Thanks - that was my issue!
 
On the plus side, it appears to be ok to short circuit the panel to test for amperage.. at least for a short duration, on a panel under 10 amps, on a multimeter that can safely do 10 amps.
 
The multimeter would have to be in line in the circuit to get an amp reading, and it would have to be under load from something, wouldn't it?
In this case the load is supplied by the MM. However you do not know what the voltage drops to so you can not calculate watts. people think that they have a watt reading because after getting an amp reading they change the leads on the MM and measure volts. Well at that point you have no amp reading.

So to calculate if the panels is delivering watts you must load it and use either a DC clampon meter or shunt to measure.

It is hard to keep in mind but amps are rather meaningless without volts.
 
Final (and different) question - Specs show open voltage at 22V. Panel is an 18V panel. I measured both panels at 19.x volts. Is that within the limits of acceptable tolerances for the specs of the panel?
Though I didn't catch you using the multimeter wrong, I would say that yes, that's within acceptable range for the panel doing it's own thing with no charge controller driving it.
 
In this case the load is supplied by the MM. However you do not know what the voltage drops to so you can not calculate watts. people think that they have a watt reading because after getting an amp reading they change the leads on the MM and measure volts. Well at that point you have no amp reading.

So to calculate if the panels is delivering watts you must load it and use either a DC clampon meter or shunt to measure.

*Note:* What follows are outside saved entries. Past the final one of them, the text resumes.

Lemma unmap_page_ok mm m va :
  pt_inv mm m → is_u32 va →
  let '(ok, m') := unmap_page mm m va in
  pt_inv mm m' ∧ only m paging_cells m' ∧
  ok = negb (pe_present (pdw m (va / 4096 / 1024)) =? 0) ∧
  ∀ vpn, is_vpn vpn → mapping mm m' vpn =
    if vpn =? va / 4096 then None else mapping mm m vpn.
Proof.
  intros Hinv Hva. pose proof (is_vpn_of va Hva) as Hvpn. unfold unmap_page.
  rewrite (pt_dir _ _ Hinv), directory_index, table_index by done.
  fold (pdw m (va / 4096 / 1024)).
  destruct (Z.eqb_spec (pe_present (pdw m (va / 4096 / 1024))) 0) as [Habs|Hp].
  - split_and!; [done|apply only_refl|done|]. intros vpn Hv.
    destruct (Z.eqb_spec vpn (va / 4096)) as [->|]; [|done].
    unfold mapping. rewrite table_entry_pdw by done. by rewrite Habs.
  - set (pte := entry_at _ _).
    destruct (table_entry_update mm m (set_pe_present m pte 0) (va / 4096) Hinv Hvpn Hp)
      as (Hinv2 & Ho2 & Hwalk); [apply set_entry_only|].
    split_and!; [done|done|done|]. intros vpn Hv. unfold mapping. rewrite Hwalk by done.
    fold pte. destruct (vpn =? va / 4096); [|done].
    assert (pe_present (rd32 (set_pe_present m pte 0) pte) = 0) as ->; [|done].
    pe_unfold. field_simpl. done.
Qed.

(** ** Initialisation *)

(** Writes outside the paging area keep the tables. *)
Lemma pt_frame mm m m' P :
  pt_inv mm m → only m P m' → (∀ a, P a → ¬ paging_cells a) →
  pt_inv mm m' ∧ ∀ vpn, is_vpn vpn → mapping mm m' vpn = mapping mm m vpn.
Proof.
  intros Hinv Ho HP.
  assert (∀ a, PT_BASE <= a → a + 4 <= PD_BASE + 4096 → rd32 m' a = rd32 m a) as Hrd.
  { intros a ??. apply (only_rd32 _ _ _ _ Ho). intros b Hb HPb. apply (HP b HPb).
    unfold paging_cells, span. lia. }
  assert (∀ j, 0 <= j < 1024 → pdw m' j = pdw m j) as Hpdw.
  { intros j Hj. apply Hrd; unfold entry_at, PT_BASE, PD_BASE; lia. }
  assert (pt_inv mm m') as Hinv' by (by eapply pt_inv_ext).
  split; [done|]. intros vpn Hv. unfold is_vpn in Hv. unfold mapping.
  rewrite !table_entry_pdw by done.
  assert (0 <= vpn / 1024 < 1024 ∧ 0 <= vpn mod 1024 < 1024) as [Hi Hx] by word_lia.
  rewrite Hpdw by done.
  destruct (Z.eqb_spec (pe_present (pdw m (vpn / 1024))) 0) as [|Hp]; [done|].
  destruct (table_range _ _ _ Hinv Hi Hp) as (? & ? & _).
  rewrite Hrd; [done|..]; unfold entry_at, PD_BASE in *; lia.
Qed.

Lemma empty_directory mm m :
  current_page_directory mm = PD_BASE → next_page_table_addr mm = PT_BASE →
  (∀ i, 0 <= i < 1024 → pdw m i = 0) →
  pt_inv mm m ∧ ∀ vpn, is_vpn vpn → mapping mm m vpn = None.
Proof.
  intros Hd Hn Hz.
  assert (∀ i, 0 <= i < 1024 → ¬ pd_present m i) as Habs.
  { intros i Hi Hp. unfold pd_present in Hp. rewrite Hz in Hp by done. by apply Hp. }
  assert (table_count m = 0) as Hc.
  { unfold table_count.
    assert (length (filter (pd_present m) (seqZ 0 1024)) =
            length (filter (λ _ : Z, False) (seqZ 0 1024))) as ->.
    { apply length_filter_ext. intros i Hi%elem_of_seqZ. split; [apply Habs; lia|done]. }
    generalize (seqZ 0 1024) as l. induction l; [done|]. by rewrite filter_cons_False by tauto. }
  assert (pt_inv mm m) as Hinv.
  { split; [done|rewrite Hc, Hn; lia|..].
    - intros i Hi Hp. by destruct (Habs i Hi).
    - intros i j Hi _ Hp. by destruct (Habs i Hi). }
  split; [done|]. intros vpn Hv. unfold is_vpn in Hv. unfold mapping.
  rewrite table_entry_pdw by done. rewrite Hz by word_lia. done.
Qed.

It is hard to keep in mind but amps are rather meaningless without volts.
Or a second multimeter reading the volts at the same time the other one is reading the amps?
 
I wish I can afford one like this.
Would be handy if testing a bunch of panels. Kind of a unitasker though if you don't have a bunch of panels to test. Exactly the kind of tool I would buy because it's neat, and find reasons to use it on my panels I already own.